Stored data:
━━━━

(** ** Fields, requests, responses *)

Record lh_http_header_t := mk_header { header_name : lh_str_view_t; header_value : lh_str_view_t }.
Definition lh_http_header_get_name := header_name.
Definition lh_http_header_set_name (self : lh_http_header_t) (v : lh_str_view_t) : lh_http_header_t := mk_header v (header_value self).
Definition lh_http_header_get_value := header_value.
Definition lh_http_header_set_value (self : lh_http_header_t) (v : lh_str_view_t) : lh_http_header_t := mk_header (header_name self) v.
Definition lh_http_header_set (self : lh_http_header_t) (name value : lh_str_view_t) : lh_http_header_t :=
  lh_http_header_set_value (lh_http_header_set_name self name) value.
(** The index of the field found, counted from [i]. *)
Fixpoint header_find_loop (n : nat) (headers : list lh_http_header_t) (i : Z) (name : lh_str_view_t) : outcome (option Z) :=
  match n with
  | O => mret None
  | S n =>
    h ← load headers i;
    same ← lh_str_view_equals (lh_http_header_get_name h) name true;
    if same : bool then mret (Some i) else header_find_loop n headers (i + 1) name
  end.
Definition lh_http_header_find (headers : list lh_http_header_t) (count : Z) (name : lh_str_view_t) : outcome (option Z) :=
  header_find_loop (Z.to_nat count) headers 0 name.

Record lh_http_request_t := mk_request {
  request_method : lh_str_view_t; request_target : lh_str_view_t;
  request_version_minor : Z; request_header_count : Z
}.
Definition lh_http_request_get_method := request_method.
Definition lh_http_request_set_method (self : lh_http_request_t) (v : lh_str_view_t) : lh_http_request_t :=
  mk_request v (request_target self) (request_version_minor self) (request_header_count self).
Definition lh_http_request_get_target := request_target.
Definition lh_http_request_set_target (self : lh_http_request_t) (v : lh_str_view_t) : lh_http_request_t :=
  mk_request (request_method self) v (request_version_minor self) (request_header_count self).
Definition lh_http_request_get_version_minor := request_version_minor.
Definition lh_http_request_set_version_minor (self : lh_http_request_t) (v : Z) : lh_http_request_t :=
  mk_request (request_method self) (request_target self) v (request_header_count self).
Definition lh_http_request_get_header_count := request_header_count.
Definition lh_http_request_set_header_count (self : lh_http_request_t) (v : Z) : lh_http_request_t :=
  mk_request (request_method self) (request_target self) (request_version_minor self) v.

(** The parts before and after the first [delim], when there is one. *)
Definition lh_str_view_split_once (self : lh_str_view_t) (delim : Z) : outcome (option (lh_str_view_t * lh_str_view_t)) :=
  if lh_str_view_is_empty self then mret None else
  at_ ← lh_str_view_find_char self delim;
  if at_ =? LH_STR_VIEW_INVALID then mret None else
  head ← lh_str_view_from_offset self 0 at_;
  tail ← lh_str_view_tail self (u64 (at_ + 1));
  mret (Some (head, tail)).
Definition lh_http_request_get_path (self : lh_http_request_t) : outcome lh_str_view_t :=
  let target := lh_http_request_get_target self in
  r ← lh_str_view_split_once target lh_char_map_question;
  mret (match r with Some (path, _) => path | None => target end).

Definition lh_http_method_get : Z := 0.
Definition lh_http_method_head : Z := 1.
Definition lh_http_method_post : Z := 2.
Definition lh_http_method_put : Z := 3.
Definition lh_http_method_delete : Z := 4.
Definition lh_http_method_connect : Z := 5.
Definition lh_http_method_options : Z := 6.
Definition lh_http_method_trace : Z := 7.
Definition lh_http_method_patch : Z := 8.
Definition lh_http_method_get_name (method : Z) : lh_str_view_t :=
  if method =? lh_http_method_get then [71; 69; 84] else
  if method =? lh_http_method_head then [72; 69; 65; 68] else
  if method =? lh_http_method_post then [80; 79; 83; 84] else
  if method =? lh_http_method_put then [80; 85; 84] else
  if method =? lh_http_method_delete then [68; 69; 76; 69; 84; 69] else
  if method =? lh_http_method_connect then [67; 79; 78; 78; 69; 67; 84] else
  if method =? lh_http_method_options then [79; 80; 84; 73; 79; 78; 83] else
  if method =? lh_http_method_trace then [84; 82; 65; 67; 69] else
  if method =? lh_http_method_patch then [80; 65; 84; 67; 72] else [].
Definition lh_http_request_is_method (self : lh_http_request_t) (method : Z) : outcome bool :=
  let actual := lh_http_request_get_method self in
  let name := lh_http_method_get_name method in
  if lh_str_view_is_empty name then mret false else lh_str_view_equals actual name false.

Record lh_http_response_t := mk_response {
  response_reason : lh_str_view_t; response_status : Z;
  response_version_minor : Z; response_header_count : Z
}.
Definition lh_http_response_get_reason := response_reason.
Definition lh_http_response_set_reason (self : lh_http_response_t) (v : lh_str_view_t) : lh_http_response_t :=
  mk_response v (response_status self) (response_version_minor self) (response_header_count self).
Definition lh_http_response_get_status := response_status.
Definition lh_http_response_set_status (self : lh_http_response_t) (v : Z) : lh_http_response_t :=
  mk_response (response_reason self) v (response_version_minor self) (response_header_count self).
Definition lh_http_response_get_version_minor := response_version_minor.
Definition lh_http_response_set_version_minor (self : lh_http_response_t) (v : Z) : lh_http_response_t :=
  mk_response (response_reason self) (response_status self) v (response_header_count self).
Definition lh_http_response_get_header_count := response_header_count.
Definition lh_http_response_set_header_count (self : lh_http_response_t) (v : Z) : lh_http_response_t :=
  mk_response (response_reason self) (response_status self) (response_version_minor self) v.

(** The minor version of "HTTP/1.n". *)
Definition version_prefix : lh_str_view_t := [72; 84; 84; 80; 47; 49; 46].
Definition lh_http_parse_version (text : lh_str_view_t) : outcome (option Z) :=
  if negb (lh_str_view_get_size text =? 8) then mret None else
  same ← lh_str_view_starts_with text version_prefix false;
  if negb same then mret None else
  c ← lh_str_view_get_char_from_begin text 7;
  if negb (lh_char_is_digit c) then mret None else
  d ← lh_char_to_digit c;
  mret (Some d).

(** ** The parser *)

Definition lh_http_parse_incomplete : Z := 0.
Definition lh_http_parse_complete : Z := 1.
Definition lh_http_parse_error : Z := 2.
Definition lh_http_error_none : Z := 0.
Definition lh_http_error_argument : Z := 1.
Definition lh_http_error_line_ending : Z := 2.
Definition lh_http_error_start_line : Z := 3.
Definition lh_http_error_header : Z := 4.
Definition lh_http_error_head_size : Z := 5.
Definition lh_http_error_line_size : Z := 6.
Definition lh_http_error_header_capacity : Z := 7.

Record lh_http_parser_t := mk_parser {
  head_size_max : Z; line_size_max : Z; consumed : Z; error_offset : Z; error : Z
}.
Definition lh_http_parser_get_head_size_max := head_size_max.
Definition lh_http_parser_set_head_size_max (self : lh_http_parser_t) (v : Z) : lh_http_parser_t :=
  mk_parser v (line_size_max self) (consumed self) (error_offset self) (error self).
Definition lh_http_parser_get_line_size_max := line_size_max.
Definition lh_http_parser_set_line_size_max (self : lh_http_parser_t) (v : Z) : lh_http_parser_t :=
  mk_parser (head_size_max self) v (consumed self) (error_offset self) (error self).
Definition lh_http_parser_get_consumed (self : option lh_http_parser_t) : Z :=
  match self with Some self => consumed self | None => 0 end.
Definition lh_http_parser_set_consumed (self : lh_http_parser_t) (v : Z) : lh_http_parser_t :=
  mk_parser (head_size_max self) (line_size_max self) v (error_offset self) (error self).
Definition lh_http_parser_get_error_offset (self : option lh_http_parser_t) : Z :=
  match self with Some self => error_offset self | None => 0 end.
Definition lh_http_parser_set_error_offset (self : lh_http_parser_t) (v : Z) : lh_http_parser_t :=
  mk_parser (head_size_max self) (line_size_max self) (consumed self) v (error self).
Definition lh_http_parser_get_error (self : option lh_http_parser_t) : Z :=
  match self with Some self => error self | None => lh_http_error_argument end.
Definition lh_http_parser_set_error (self : lh_http_parser_t) (v : Z) : lh_http_parser_t :=
  mk_parser (head_size_max self) (line_size_max self) (consumed self) (error_offset self) v.

Definition lh_http_parser_set_limits (self : option lh_http_parser_t) (head_size_max line_size_max : Z)
    : option lh_http_parser_t :=
  (fun self => lh_http_parser_set_line_size_max (lh_http_parser_set_head_size_max self head_size_max) line_size_max) <$> self.
Definition lh_http_parser_fail (self : lh_http_parser_t) (error offset : Z) : lh_http_parser_t * Z :=
  let self := lh_http_parser_set_error self error in
  let self := lh_http_parser_set_error_offset self offset in
  (self, lh_http_parse_error).
(** [output_set], [headers_set]: whether the pointers are not null; a view of an array is valid. *)
Definition lh_http_parser_begin (self : option lh_http_parser_t) (output_set headers_set : bool) (capacity : Z)
    : option lh_http_parser_t * bool :=
  match self with
  | None => (None, false)
  | Some self =>
    let self := lh_http_parser_set_consumed self 0 in
    let self := lh_http_parser_set_error_offset self 0 in
    let self := lh_http_parser_set_error self lh_http_error_none in
    if negb output_set || (negb headers_set && negb (capacity =? 0)) ||
       (lh_http_parser_get_head_size_max self =? 0) || (lh_http_parser_get_line_size_max self =? 0)
    then (Some (lh_http_parser_set_error self lh_http_error_argument), false)
    else (Some self, true)
  end.
Definition lh_http_parser_init (self : option lh_http_parser_t) : option lh_http_parser_t :=
  let self := lh_http_parser_set_limits self 8192 4096 in
  (fun self =>
    let self := lh_http_parser_set_consumed self 0 in
    let self := lh_http_parser_set_error_offset self 0 in
    lh_http_parser_set_error self lh_http_error_none) <$> self.

(** The loop of [lh_http_parser_find_line]: the status and the end, or [None] at the limit. *)
Fixpoint line_loop (fuel : nat) (self : lh_http_parser_t) (text : buffer) (start limit i end_ : Z)
    : outcome (option (lh_http_parser_t * Z * Z)) :=
  match fuel with
  | O => Undef
  | S fuel =>
    if i <? limit then
      c ← load text i;
      if c =? lh_char_map_lf then
        let '(self, status) := lh_http_parser_fail self lh_http_error_line_ending i in mret (Some (self, status, end_))
      else if c =? lh_char_map_cr then
        if i + 1 =? limit then mret None else
        d ← load text (i + 1);
        if negb (d =? lh_char_map_lf) then
          let '(self, status) := lh_http_parser_fail self lh_http_error_line_ending (i + 1) in mret (Some (self, status, end_))
        else mret (Some (self, lh_http_parse_complete, i))
      else if i - start >=? lh_http_parser_get_line_size_max self then
        let '(self, status) := lh_http_parser_fail self lh_http_error_line_size i in mret (Some (self, status, end_))
      else line_loop fuel self text start limit (i + 1) end_
    else mret None
  end.
(** The parser, the status, and [*end]. *)
Definition lh_http_parser_find_line (self : lh_http_parser_t) (input : lh_str_view_t) (start end_ : Z)
    : outcome (lh_http_parser_t * Z * Z) :=
  let text := lh_str_view_get_data input in
  let size := lh_str_view_get_size input in
  let head_size_max := lh_http_parser_get_head_size_max self in
  let limit := Z.min size head_size_max in
  r ← line_loop (S (length input)) self text start limit start end_;
  match r with
  | Some r => mret r
  | None =>
    if size >=? head_size_max then
      let '(self, status) := lh_http_parser_fail self lh_http_error_head_size head_size_max in mret (self, status, end_)
    else mret (self, lh_http_parse_incomplete, end_)
  end.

━━━━

**Description of the task**
Find every line in the records that uses the string "false", then copy it.

**Task output**
  if lh_str_view_is_empty name then mret false else lh_str_view_equals actual name false.
  same ← lh_str_view_starts_with text version_prefix false;
  | None => (None, false)
    then (Some (lh_http_parser_set_error self lh_http_error_argument), false)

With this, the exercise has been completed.